The Hoosiers finished the regular season with an overall record of 10–14 and a conference record of 4–10, finishing 9th in the Big Ten Conference. Indiana was not invited to play in any postseason tournament.

==Roster==

| No. | Name | Position | Ht. | Year | Hometown |
|---|---|---|---|---|---|
| 20 | Mike Niles | G | 6–4 | So. | Warsaw, Indiana |
| 22 | Joe Cooke | G | 6–3 | So. | Toledo, Ohio |
| 23 | Vern Payne | G | 5–10 | Sr. | Michigan City, Indiana |
| 24 | Bobby Kent | G | 5–8 | So. | Unionville, Indiana |
| 25 | Ken Newsome | F | 6–5 | Sr. | Ahoskie, North Carolina |
| 30 | Rich Schrumpf | C | 6–9 | Sr. | Galien, Michigan |
| 31 | Bill DeHeer | C | 6–9 | Jr. | Maplewood, Missouri |
| 32 | Mike Noland | F | 6–6 | So. | Indianapolis, Indiana |
| 33 | Ken Johnson | C | 6–6 | So. | Anderson, Indiana |
| 34 | Butch Joyner | F | 6–4 | Sr. | New Castle, Indiana |
| 35 | Bill Stenberg | C | 6–7 | Jr. | Rockford, Illinois |
| 40 | John Isenbarger | G | 6–3 | So. | Muncie, Indiana |
| 41 | Gabe Oliverio | G | 6–2 | Jr. | Annandale, Virginia |
| 42 | Rick Atkinson | G | 6–3 | So. | Evansville, Indiana |
| 43 | John Muirhead | C | 6–7 | Jr. | Danville, Illinois |
| 44 | Earl Schneider | F | 6–9 | Jr. | Evansville, Indiana |
| 45 | Gary Leinberger | F | 6–7 | Sr. | St.

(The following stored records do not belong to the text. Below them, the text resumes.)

Lemma unpack_star_too_short_witness :
  unpack_iterable 1 (Some 1) [Str "only"] =
    Raise (ValueError (NotEnoughAtLeast 2 1)) ∧
  evalue (NotEnoughAtLeast 2 1) =
    "not enough values to unpack (expected at least 2, got 1)"%string.
Proof.
  destruct (unpack_star_too_short 1 1 [Str "only"]) as [Hu He];
    [vm_compute; lia|].
  split; [exact Hu|]. vm_compute. reflexivity.
Defined.

(** X3: a target list of [n] names without a star accepts an iterable of
    exactly [n] items and binds them in order; with fewer items it raises
    [ValueError] "not enough values to unpack" with the number it got, with
    more "too many values to unpack". *)
Theorem unpack_plain_exact_count {S A} `{!Iterator S A} (n : nat) (v : S) :
  let l := Iter.to_list v in
  (length l < n →
   unpack_iterable n None v = Raise (ValueError (NotEnough n (length l)))) ∧
  (n < length l →
   unpack_iterable n None v = Raise (ValueError (TooMany n))) ∧
  (length l = n → unpack_iterable n None v = Return (l, None, [])).
Proof.
  intros l. pose proof (unpack_iterable_plain n v) as Hu. fold l in Hu. simpl in Hu.
  split_and!; intros Hlen; rewrite Hu.
  - by destruct (Nat.ltb_spec (length l) n); [|lia].
  - destruct (Nat.ltb_spec (length l) n); [lia|].
    by destruct (Nat.ltb_spec n (length l)); [|lia].
  - destruct (Nat.ltb_spec (length l) n); [lia|].
    by destruct (Nat.ltb_spec n (length l)); [lia|].
Qed.

Lemma unpack_plain_exact_count_witness :
  unpack_iterable 2 None [Int 1] =
    Raise (ValueError (NotEnough 2 (length (Iter.to_list [Int 1])))) ∧
  unpack_iterable 2 None [Int 1; Int 2; Int 3] = Raise (ValueError (TooMany 2)) ∧
  unpack_iterable 2 None [Int 1; Int 2] =
    Return (Iter.to_list [Int 1; Int 2], None, []).
Proof.
  split_and!.
  - apply (proj1 (unpack_plain_exact_count 2 [Int 1])). vm_compute. lia.
  - apply (proj1 (proj2 (unpack_plain_exact_count 2 [Int 1; Int 2; Int 3]))).
    vm_compute. lia.
  - apply (proj2 (proj2 (unpack_plain_exact_count 2 [Int 1; Int 2]))).
    vm_compute. reflexivity.
Defined.

(** ** [zip], [range] and generator expressions *)

Section zip_items.
Context {S A : Type} `{!Iterator S A}.

Lemma zip2_items (a b : S) :
  Iter.to_list (Zip [a; b]) =
  zip_with (λ x y, [x; y]) (Iter.to_list a) (Iter.to_list b).
Proof.
  remember (remaining a) as n eqn:Hn.
  revert a b Hn. induction (lt_wf n) as [n _ IH]; intros a b ->.
  rewrite (to_list_unfold (Zip [a; b])), (to_list_unfold a).
  simpl. unfold zip_next. simpl.
  destruct (next a) as [[x a']|] eqn:Ea; [|done].
  rewrite (to_list_unfold b).
  destruct (next b) as [[y b']|] eqn:Eb; [|done].
  simpl. f_equal. eapply IH; [|done]. by eapply next_remaining.
Qed.

Lemma zip3_items_eq (a b c : S) :
  Iter.to_list (Zip [a; b; c]) =
  zip_with (λ x yz, x :: yz) (Iter.to_list a)
    (zip_with (λ y z, [y; z]) (Iter.to_list b) (Iter.to_list c)).
Proof.
  remember (remaining a) as n eqn:Hn.
  revert a b c Hn. induction (lt_wf n) as [n _ IH]; intros a b c ->.
  rewrite (to_list_unfold (Zip [a; b; c])), (to_list_unfold a).
  simpl. unfold zip_next. simpl.
  destruct (next a) as [[x a']|] eqn:Ea; [|done].
  rewrite (to_list_unfold b).
  destruct (next b) as [[y b']|] eqn:Eb; [|done].
  rewrite (to_list_unfold c).
  destruct (next c) as [[z c']|] eqn:Ec; [|done].
  simpl. f_equal. eapply IH; [|done]. by eapply next_remaining.
Qed.
End zip_items.

(** X4: [zip] pairs the items of its iterables position by position and
    stops with the shortest: the two-way and three-way [zip]s of the training
    sets yield, in order, the tuples of the items at the same position, as
    many as the shortest iterable has items; without an iterable it yields
    nothing. *)
Theorem zip_stops_with_the_shortest {S A} `{!Iterator S A} (a b c : S) :
  Iter.to_list (Zip [a; b]) =
    zip_with (λ x y, [x; y]) (Iter.to_list a) (Iter.to_list b) ∧
  length (Iter.to_list (Zip [a; b])) =
    length (Iter.to_list a) `min` length (Iter.to_list b) ∧
  Iter.to_list (Zip [a; b; c]) =
    zip_with (λ x yz, x :: yz) (Iter.to_list a)
      (zip_with (λ y z, [y; z]) (Iter.to_list b) (Iter.to_list c)) ∧
  length (Iter.to_list (Zip [a; b; c])) =
    length (Iter.to_list a) `min`
      (length (Iter.to_list b) `min` length (Iter.to_list c)) ∧
  Iter.to_list (Zip ([] : list S)) = [].
Proof.
  split_and!.
  - apply zip2_items.
  - by rewrite zip2_items, length_zip_with.
  - apply zip3_items_eq.
  - by rewrite zip3_items_eq, !length_zip_with.
  - done.
Qed.

Section generator_items.
Context {S A B : Type} `{!Iterator S A}.

Lemma generator_items (f : A → B) (src : S) :
  Iter.to_list (Generator f src) = f <$> Iter.to_list src.
Proof.
  remember (remaining src) as n eqn:Hn.
  revert src Hn. induction (lt_wf n) as [n _ IH]; intros src ->.
  rewrite (to_list_unfold (Generator f src)), (to_list_unfold src).
  simpl. unfold generator_next. simpl.
  destruct (next src) as [[x src']|] eqn:E; [|done].
  simpl. f_equal. eapply IH; [|done]. by eapply next_remaining.
Qed.
End generator_items.

(** X8: a generator expression [(f item for item in src)] yields the value
    of [f] on each item of [src], in order and as many; so unpacking it binds
    what unpacking the list of those values binds, and for
    [(item for item in src)] what unpacking [src] itself binds. *)
Theorem generator_yields_each_item {S A B} `{!Iterator S A}
    (f : A → B) (src : S) (argcnt : nat) (argcntafter : option nat) :
  Iter.to_list (Generator f src) = f <$> Iter.to_list src ∧
  unpack_iterable argcnt argcntafter (Generator f src) =
    unpack_iterable argcnt argcntafter (f <$> Iter.to_list src) ∧
  unpack_iterable argcnt argcntafter (Generator (λ item : A, item) src) =
    unpack_iterable argcnt argcntafter src.
Proof.
  split_and!.
  - apply generator_items.
  - by rewrite unpack_iterable_items, generator_items.
  - rewrite unpack_iterable_items, generator_items, list_fmap_id.
    by rewrite <- unpack_iterable_items.
Qed.

Lemma range_items (start stop : Z) :
  Iter.to_list (Range start stop) = seqZ start (stop - start).
Proof.
  remember (Z.to_nat (stop - start)) as n eqn:Hn.
  revert start Hn. induction n as [|n IH]; intros start Hn.
  - rewrite to_list_unfold. simpl. unfold range_next. simpl.
    destruct (Z.ltb_spec start stop); [lia|]. by rewrite seqZ_nil by lia.
  - rewrite to_list_unfold. simpl. unfold range_next. simpl.
    destruct (Z.ltb_spec start stop); [|lia].
    rewrite seqZ_cons by lia. f_equal.
    rewrite IH by lia. f_equal; lia.
Qed.

(** X9: [range(start, stop)] yields the integers from [start] up to, not
    including, [stop], and nothing when [stop <= start]; so
    [*everything, = range(n)] binds [everything] to the list of the [n]
    integers [0] to [n - 1], the empty list for [n <= 0]. *)
Theorem range_yields_start_to_stop (start stop n : Z) :
  Iter.to_list (Range start stop) = seqZ start (stop - start) ∧
  length (Iter.to_list (Range start stop)) = Z.to_nat (stop - start) ∧
  (∀ i : nat, (Z.of_nat i < stop - start)%Z →
     Iter.to_list (Range start stop) !! i = Some (start + Z.of_nat i)%Z) ∧
  unpack_iterable 0 (Some 0) (Range 0 n) = Return ([], Some (seqZ 0 n), []).
Proof.
  split_and!.
  - apply range_items.
  - by rewrite range_items, length_seqZ.
  - intros i Hi. by rewrite range_items, lookup_seqZ_lt.
  - rewrite unpack_iterable_star_enough by (simpl; lia).
    rewrite range_items, Z.sub_0_r, !Nat.sub_0_r, take_0, drop_0, drop_all.
    by rewrite take_ge.
Qed.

Louis, Missouri |

==Schedule/results==

| Date time, TV | Rank^{#} | Opponent^{#} | Result | Record | Site city, state |
Regular season
| 12/2/1967* |  | Northern Illinois | W 71–65 | 1–0 | New Fieldhouse Bloomington, IN |
| 12/4/1967* |  | at Missouri | W 78–69 | 2–0 | Brewer Fieldhouse Columbia, MO |
| 12/9/1967* |  | Ohio | W 89–63 | 3–0 | New Fieldhouse Bloomington, IN |
| 12/11/1967* |  | Kansas State | W 89–83 | 4–0 | New Fieldhouse Bloomington, IN |
| 12/16/1967* | No. 9 | at North Carolina State | W 101–97 ^{OT} | 5–0 | Reynolds Coliseum Raleigh, North Carolina |
| 12/19/1967* | No. 5 | vs. Notre Dame | W 96–91 | 6–0 | Memorial Coliseum Fort Wayne, IN |
| 12/28/1967* | No. 3 | vs. Western Kentucky | L 91–110 | 6–1 | Moody Coliseum Dallas, TX |
| 12/29/1967* | No. 3 | at SMU | L 84–91 | 6–2 | Moody Coliseum Dallas, TX |
| 1/2/1968* |  | at Detroit | L 93–99 | 6–3 | Calihan Hall Detroit, MI |
| 1/6/1968 |  | Minnesota | W 74–59 | 7–3 (1–0) | New Fieldhouse Bloomington, IN |
| 1/9/1968 |  | at Illinois Rivalry | W 61–60 ^{OT} | 8–3 (2–0) | Assembly Hall Champaign, IL |
| 1/13/1968 |  | Northwestern | L 81–86 | 8–4 (2–1) | Welsh-Ryan Arena Evanston, IL |
| 1/16/1968 |  | at Purdue Rivalry | L 60–89 | 8–5 (2–2) | Purdue Arena West Lafayette, IN |
| 1/29/1968* |  | at DePaul | L 78–79 | 8–6 (2–2) | Alumni Hall Chicago, IL |
| 2/3/1968 |  | at Minnesota | L 75–82 | 8–7 (2–3) | Williams Arena Minneapolis, MN |
| 2/5/1968 |  | Ohio State | L 77–78 | 8–8 (2–4) | New Fieldhouse Bloomington, IN |
| 2/10/1968 |  | at Wisconsin | L 83–95 | 8–9 (2–5) | Wisconsin Field House Madison, WI |
| 2/17/1968 |  | Michigan | W 98–92 | 9–9 (3–5) | New Fieldhouse Bloomington, IN |
| 2/20/1968 |  | at Michigan State | L 70–75 | 9–10 (3–6) | Jenison Fieldhouse East Lansing, MI |
| 2/24/1968 |  | Iowa | L 70–78 | 9–11 (3–7) | Iowa Field House Iowa City, IA |
| 2/27/1968 |  | at Northwestern | L 66–73 ^{OT} | 9–12 (3–8) | Welsh-Ryan Arena Evanston, IL |
| 3/2/1968 |  | at Ohio State | L 93–107 | 9–13 (3–9) | St. John Arena Columbus, OH |
| 3/5/1968 |  | Wisconsin | W 93–85 | 10–13 (4–9) | New Fieldhouse Bloomington, IN |
| 3/9/1968 |  | Purdue Rivalry | L 64–68 | 10–14 (4–10) | New Fieldhouse Bloomington, IN |
*Non-conference game. ^{#}Rankings from AP Poll. (#) Tournament seedings in parentheses.